Brief: In the records below, begin at the line containing "(** Otherwise by" and end at the line containing "noncausal_rows p kv b n_stride n'"; quote every line in that span exactly, including both boundary lines, and no others.

Provided information:
(* ===== verification/KqMask.v ===== *)
(** * The masks of the attention

    The part of [llama_set_inputs] ([src/llama.cpp]) that fills the masks of the
    attention scores: for every token of a micro-batch and every cell the graph
    looks at, whether the token attends to the cell and with which bias.

    A value is kept as it is before its conversion to [float] or to a half: minus
    infinity, or an integer.  The memory of a mask is a list of values, rows of
    [n_kv] one after the other; what it holds before is arbitrary. *)
From S2P Require Import Prelude KvCache.

(** ** Values *)

Inductive mask_val :=
  | Minf            (** [-INFINITY] *)
  | Mval (z : Z).   (** a finite bias *)

#[global] Instance mask_val_eq_dec : EqDecision mask_val.
Proof. solve_decision. Defined.

(** The value of the build without Vulkan. *)
Definition GGML_KQ_MASK_PAD : Z := 16.

(** What the masks depend on: [cparams.flash_attn], and of the model [use_alibi],
    [n_attn_chunk], the sliding window in force ([n_swa_eff]) and the one of
    [hparams], and [causal_attn]. *)
Record mask_params := MaskParams {
  mp_flash_attn : bool; mp_use_alibi : bool; mp_n_attn_chunk : Z; mp_n_swa : Z; mp_hparams_n_swa : Z;
  mp_causal_model : bool }.

(** [n_swa_eff]: the layers that predict further tokens have a window of their own. *)
Definition n_swa_eff (openpangu mtp : bool) (n_swa n_swa_mtp : Z) : Z :=
  if openpangu && mtp && bool_decide (0 < n_swa_mtp) then n_swa_mtp else n_swa.

(** The two masks, each present or not ([data] or [data_f16], by [flash_attn]). *)
Record masks := Masks { m_data : option (list mask_val); m_swa : option (list mask_val) }.

Definition put_opt (v : option (list mask_val)) (k : nat) (x : mask_val) : res (option (list mask_val)) :=
  match v with
  | None => Ok None
  | Some l => l ← put l k x; mret (Some l)
  end.

(** What the sliding window, or the chunk, leaves of a value; [n_attn_chunk] is
    unsigned, and so is the product. *)
Definition swa_cut (p : mask_params) (f : mask_val) (cell_pos pos : Z) : mask_val :=
  if negb (bool_decide (mp_n_attn_chunk p = 0)) then
    let pos_chunk_start := i32 (u32 (u32 pos / mp_n_attn_chunk p * mp_n_attn_chunk p)) in
    if bool_decide (cell_pos < pos_chunk_start) || bool_decide (pos < pos_chunk_start) then Minf else f
  else if bool_decide (i32 (mp_n_swa p) ≤ pos - cell_pos) then Minf else f.

(** The same parameters with another window. *)
Definition with_window (p : mask_params) (n_swa : Z) : mask_params :=
  MaskParams (mp_flash_attn p) (mp_use_alibi p) (mp_n_attn_chunk p) n_swa (mp_hparams_n_swa p) (mp_causal_model p).

(** Is cell [i] hidden from token [j]: not of its sequence, or in its future? *)
Definition hidden (kv : llama_kv_cache) (b : llama_batch) (j : nat) (seq_id : Z) (c : llama_kv_cell) : res bool :=
  if negb (has_seq_id c seq_id) then Ok true else llama_kv_cell_is_future kv c b j.

(** ** Causal masks *)

(** One round of [noalibi_f16]. *)
Definition noalibi_f16 (p : mask_params) (kv : llama_kv_cache) (b : llama_batch) (n_kv j i : nat) (seq_id : Z)
    (m : masks) : res masks :=
  pos ← at_ (b_pos b) j;
  c ← at_ (kv_cells kv) i;
  hid ← hidden kv b j seq_id c;
  let h := if hid : bool then Minf else Mval 0 in
  data ← put_opt (m_data m) (j * n_kv + i) h;
  let h := if bool_decide (h = Minf) then h else swa_cut p h (c_pos c) pos in
  swa ← put_opt (m_swa m) (j * n_kv + i) h;
  mret (Masks data swa).

(** One round of the general loop; the threads cut only what is not hidden
    ([guarded]), the loop without threads cuts always. *)
Definition general_elt (guarded : bool) (p : mask_params) (kv : llama_kv_cache) (b : llama_batch)
    (n_kv j i : nat) (seq_id : Z) (m : masks) : res masks :=
  pos ← at_ (b_pos b) j;
  c ← at_ (kv_cells kv) i;
  hid ← hidden kv b j seq_id c;
  let f := if hid : bool then Minf
           else Mval (if mp_use_alibi p then - Z.abs (c_pos c - pos) else 0) in
  data ← put_opt (m_data m) (j * n_kv + i) f;
  let f := if guarded && bool_decide (f = Minf) then f else swa_cut p f (c_pos c) pos in
  swa ← put_opt (m_swa m) (j * n_kv + i) f;
  mret (Masks data swa).

Definition causal_elt (guarded : bool) (p : mask_params) (kv : llama_kv_cache) (b : llama_batch)
    (n_kv : nat) (ji : nat * nat) (m : masks) : res masks :=
  seqs ← at_ (b_seq_id b) ji.1;
  seq_id ← at_ seqs 0;
  if negb (mp_use_alibi p) && mp_flash_attn p then noalibi_f16 p kv b n_kv ji.1 ji.2 seq_id m
  else general_elt guarded p kv b n_kv ji.1 ji.2 seq_id m.

(** The loops over tokens and cells, as the list of the pairs of their indices. *)
Definition span (n_tok first last : nat) : list (nat * nat) :=
  j ← seq 0 n_tok; (λ i, (j, i)) <$> seq first (last - first).

Fixpoint fill_pairs (elt : nat * nat → masks → res masks) (w : list (nat * nat)) (m : masks) : res masks :=
  match w with
  | [] => Ok m
  | ji :: w' => m ← elt ji m; fill_pairs elt w' m
  end.

(** *** Threads

    [compute (ith)] does the cells [ith * npt] to [(ith + 1) * npt]. *)
Definition n_thread (hardware_concurrency : Z) : Z := Z.max 1 (Z.quot hardware_concurrency 2).
Definition npt (n_kv n_thread : Z) : Z := Z.quot (n_kv + n_thread - 1) n_thread.

Definition thread_work (n_tok : nat) (n_kv n_thread : Z) (ith : nat) : list (nat * nat) :=
  let first := Z.of_nat ith * npt n_kv n_thread in
  let last := Z.min n_kv (first + npt n_kv n_thread) in
  if bool_decide (last ≤ first) then [] else span n_tok (Z.to_nat first) (Z.to_nat last).

Definition works (n_tok : nat) (n_kv n_thread : Z) : list (list (nat * nat)) :=
  thread_work n_tok n_kv n_thread <$> seq 0 (Z.to_nat n_thread).

(** A schedule of the threads: their rounds in any order that keeps the order of
    each thread. *)
Inductive interleaved {A} : list (list A) → list A → Prop :=
  | interleaved_done ls : Forall (λ l, l = []) ls → interleaved ls []
  | interleaved_step ls k x l w : ls !! k = Some (x :: l) → interleaved (<[k := l]> ls) w → interleaved ls (x :: w).

(** *** The rows of padding *)

Definition pad_rows (n_kv n_tok n_padded : nat) (v : option (list mask_val)) : res (option (list mask_val)) :=
  match v with
  | None => Ok None
  | Some l =>
    if bool_decide (n_tok * n_kv + (n_padded - n_tok) * n_kv ≤ length l)%nat then
      Ok (Some (take (n_tok * n_kv) l ++ replicate ((n_padded - n_tok) * n_kv) Minf ++
                drop (n_tok * n_kv + (n_padded - n_tok) * n_kv) l))
    else Err Oob
  end.

Definition pad_masks (n_kv n_tok : nat) (m : masks) : res masks :=
  let n_padded := Z.to_nat (GGML_PAD (Z.of_nat n_tok) GGML_KQ_MASK_PAD) in
  if bool_decide (n_tok < n_padded)%nat then
    data ← pad_rows n_kv n_tok n_padded (m_data m);
    swa ← pad_rows n_kv n_tok n_padded (m_swa m);
    mret (Masks data swa)
  else Ok m.

(** The causal branch; [w] is the schedule of the threads, when they are used. *)
Definition set_causal_masks (p : mask_params) (kv : llama_kv_cache) (b : llama_batch) (w : list (nat * nat))
    (m : masks) : res masks :=
  let n_kv := Z.to_nat (kv_n kv) in
  m ← (if bool_decide (1024 ≤ kv_n kv) && bool_decide (32 ≤ n_tokens b)%nat
       then fill_pairs (causal_elt true p kv b n_kv) w m
       else fill_pairs (causal_elt false p kv b n_kv) (span (n_tokens b) 0 n_kv) m);
  pad_masks n_kv (n_tokens b) m.

(** ** Masks without causality *)

(** A causal model with flash attention: by the cells. *)
Definition noncausal_cell (p : mask_params) (kv : llama_kv_cache) (b : llama_batch) (n_kv : nat) (ji : nat * nat)
    (m : masks) : res masks :=
  seqs ← at_ (b_seq_id b) ji.1;
  seq_id ← at_ seqs 0;
  pos ← at_ (b_pos b) ji.1;
  c ← at_ (kv_cells kv) ji.2;
  let h := if has_seq_id c seq_id then Mval 0 else Minf in
  data ← put_opt (m_data m) (ji.1 * n_kv + ji.2) h;
  let h := if bool_decide (h = Minf) then h else swa_cut p h (c_pos c) pos in
  swa ← put_opt (m_swa m) (ji.1 * n_kv + ji.2) h;
  mret (Masks data swa).

(** Otherwise by the tokens of the batch; the window, here always the one of
    [hparams], compares token [i] with cell [i]. *)
Definition noncausal_token (p : mask_params) (kv : llama_kv_cache) (b : llama_batch) (n_stride : nat)
    (ji : nat * nat) (m : masks) : res masks :=
  seqs ← at_ (b_seq_id b) ji.1;
  seq_id ← at_ seqs 0;
  seqs_i ← at_ (b_seq_id b) ji.2;
  pos_i ← at_ (b_pos b) ji.2;
  pos_j ← at_ (b_pos b) ji.1;
  let f := if bool_decide (seq_id ∈ seqs_i)
           then Mval (if mp_use_alibi p then - Z.abs (pos_i - pos_j) else 0) else Minf in
  data ← put_opt (m_data m) (ji.1 * (if mp_flash_attn p then n_tokens b else n_stride) + ji.2) f;
  match m_swa m with
  | None => mret (Masks data None)
  | Some swa =>
    c ← at_ (kv_cells kv) ji.2;
    swa ← put swa (ji.1 * n_tokens b + ji.2) (swa_cut (with_window p (mp_hparams_n_swa p)) f (c_pos c) pos_i);
    mret (Masks data (Some swa))
  end.

(** The columns from [n_tokens] to the stride of one row. *)
Fixpoint fill_inf (n : nat) (l : list mask_val) (k : nat) : res (list mask_val) :=
  match n with
  | O => Ok l
  | S n' => l ← put l k Minf; fill_inf n' l (S k)
  end.

(** The rows in turn: the tokens of a row, then its padding. *)
Fixpoint noncausal_rows (p : mask_params) (kv : llama_kv_cache) (b : llama_batch) (n_stride n j : nat)
    (m : masks) : res masks :=
  match n with
  | O => Ok m
  | S n' =>
    m ← fill_pairs (noncausal_token p kv b n_stride) ((λ i, (j, i)) <$> seq 0 (n_tokens b)) m;
    data ← match m_data m with
           | None => Ok None
           | Some l => l ← fill_inf (n_stride - n_tokens b) l (j * n_stride + n_tokens b); mret (Some l)
           end;
    noncausal_rows p kv b n_stride n' (S j) (Masks data (m_swa m))
  end.

Definition set_noncausal_masks (p : mask_params) (is_encoding : bool) (kv : llama_kv_cache) (b : llama_batch)
    (m : masks) : res masks :=
  let n_kv := Z.to_nat (kv_n kv) in
  if mp_flash_attn p && mp_causal_model p && negb is_encoding then
    m ← fill_pairs (noncausal_cell p kv b n_kv) (span (n_tokens b) 0 n_kv) m;
    pad_masks n_kv (n_tokens b) m
  else
    let n_stride := if mp_causal_model p && negb is_encoding then n_kv else n_tokens b in
    noncausal_rows p kv b n_stride (n_tokens b) 0 m.

(** The masks of a micro-batch: [causal_attn] is [cparams.causal_attn]; the model
    must allow it. *)
Definition set_masks (p : mask_params) (causal_attn is_encoding : bool) (kv : llama_kv_cache) (b : llama_batch)
    (w : list (nat * nat)) (m : masks) : res masks :=
  _ ← ggml_assert (mp_causal_model p || negb causal_attn);
  if causal_attn && negb is_encoding then set_causal_masks p kv b w m
  else set_noncausal_masks p is_encoding kv b m.

(** ** The window of a view

    Layers that read only a window of the cells have a mask of [W_view] columns
    ([data_swa_win]).  [win_off] is the first cell, or the first row of a compacted
    layer, whose rows stand for consecutive positions. *)
Record window_params := WindowParams {
  wp_compacted : bool; wp_window : Z; wp_w_view : Z; wp_win_off : Z }.

Definition window_elt (p : mask_params) (wp : window_params) (kv : llama_kv_cache) (b : llama_batch)
    (jc : nat * nat) (l : list mask_val) : res (list mask_val) :=
  pos ← at_ (b_pos b) jc.1;
  seqs ← at_ (b_seq_id b) jc.1;
  seq_id ← at_ seqs 0;
  let i := wp_win_off wp + Z.of_nat jc.2 in
  '(cell_pos, hid) ←
    (if wp_compacted wp then
       let cell_pos := i32 (kv_pos_base_swa kv + i32 (i - kv_sink_rows kv)) in
       Ok (cell_pos, bool_decide (cell_pos < kv_pos_base_swa kv) || bool_decide (pos < cell_pos))
     else
       c ← at_ (kv_cells kv) (Z.to_nat i);
       hid ← hidden kv b jc.1 seq_id c;
       mret (c_pos c, hid));
  let f := if hid : bool then Minf
           else Mval (if mp_use_alibi p then - Z.abs (cell_pos - pos) else 0) in
  let f := if bool_decide (f = Minf) then f
           else swa_cut (with_window p (wp_window wp)) f cell_pos pos in
  put l (jc.1 * Z.to_nat (wp_w_view wp) + jc.2) f.

Fixpoint window_loop (p : mask_params) (wp : window_params) (kv : llama_kv_cache) (b : llama_batch)
    (w : list (nat * nat)) (l : list mask_val) : res (list mask_val) :=
  match w with
  | [] => Ok l
  | jc :: w' => l ← window_elt p wp kv b jc l; window_loop p wp kv b w' l
  end.

(** The view the mask was built for must be the one of this batch. *)
Definition set_window_mask (p : mask_params) (wp : window_params) (kv : llama_kv_cache) (b : llama_batch)
    (l : list mask_val) : res (option (list mask_val)) :=
  let pad := get_padding (mp_flash_attn p) in
  let n_tok := Z.of_nat (n_tokens b) in
  let view := if wp_compacted wp
    then llama_swa_calc_window_view_compact (live_swa kv + n_tok) (kv_sink_rows kv) n_tok (wp_window wp) pad
    else llama_swa_calc_window_view (kv_n kv) n_tok (wp_window wp) pad in
  _ ← ggml_assert (wv_engaged view);
  _ ← ggml_assert (bool_decide (wp_w_view wp = wv_w_view view) && bool_decide (wp_win_off wp = wv_win_off view));
  l ← window_loop p wp kv b (span (n_tokens b) 0 (Z.to_nat (wp_w_view wp))) l;
  let n_padded := Z.to_nat (GGML_PAD n_tok GGML_KQ_MASK_PAD) in
  if bool_decide (n_tokens b < n_padded)%nat
  then pad_rows (Z.to_nat (wp_w_view wp)) (n_tokens b) n_padded (Some l)
  else Ok (Some l).

(** ** The tensors of the masks

    [build_inp_KQ_mask]: the type ([f16] or not), the width and the number of rows
    of the tensor that is filled, and whether the graph converts it afterwards. *)
Record mask_tensor := MaskTensor { mt_f16 : bool; mt_width : Z; mt_rows : Z; mt_cast : bool }.

Definition build_inp_KQ_mask (causal flash_attn : bool) (n_kv n_tok : Z) : mask_tensor :=
  let padded := GGML_PAD n_tok GGML_KQ_MASK_PAD in
  if causal && flash_attn then MaskTensor true n_kv padded false
  else MaskTensor false (if causal then n_kv else n_tok) padded flash_attn.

Result of the task:
(** Otherwise by the tokens of the batch; the window, here always the one of
    [hparams], compares token [i] with cell [i]. *)
Definition noncausal_token (p : mask_params) (kv : llama_kv_cache) (b : llama_batch) (n_stride : nat)
    (ji : nat * nat) (m : masks) : res masks :=
  seqs ← at_ (b_seq_id b) ji.1;
  seq_id ← at_ seqs 0;
  seqs_i ← at_ (b_seq_id b) ji.2;
  pos_i ← at_ (b_pos b) ji.2;
  pos_j ← at_ (b_pos b) ji.1;
  let f := if bool_decide (seq_id ∈ seqs_i)
           then Mval (if mp_use_alibi p then - Z.abs (pos_i - pos_j) else 0) else Minf in
  data ← put_opt (m_data m) (ji.1 * (if mp_flash_attn p then n_tokens b else n_stride) + ji.2) f;
  match m_swa m with
  | None => mret (Masks data None)
  | Some swa =>
    c ← at_ (kv_cells kv) ji.2;
    swa ← put swa (ji.1 * n_tokens b + ji.2) (swa_cut (with_window p (mp_hparams_n_swa p)) f (c_pos c) pos_i);
    mret (Masks data (Some swa))
  end.

(** The columns from [n_tokens] to the stride of one row. *)
Fixpoint fill_inf (n : nat) (l : list mask_val) (k : nat) : res (list mask_val) :=
  match n with
  | O => Ok l
  | S n' => l ← put l k Minf; fill_inf n' l (S k)
  end.

(** The rows in turn: the tokens of a row, then its padding. *)
Fixpoint noncausal_rows (p : mask_params) (kv : llama_kv_cache) (b : llama_batch) (n_stride n j : nat)
    (m : masks) : res masks :=
  match n with
  | O => Ok m
  | S n' =>
    m ← fill_pairs (noncausal_token p kv b n_stride) ((λ i, (j, i)) <$> seq 0 (n_tokens b)) m;
    data ← match m_data m with
           | None => Ok None
           | Some l => l ← fill_inf (n_stride - n_tokens b) l (j * n_stride + n_tokens b); mret (Some l)
           end;
    noncausal_rows p kv b n_stride n' (S j) (Masks data (m_swa m))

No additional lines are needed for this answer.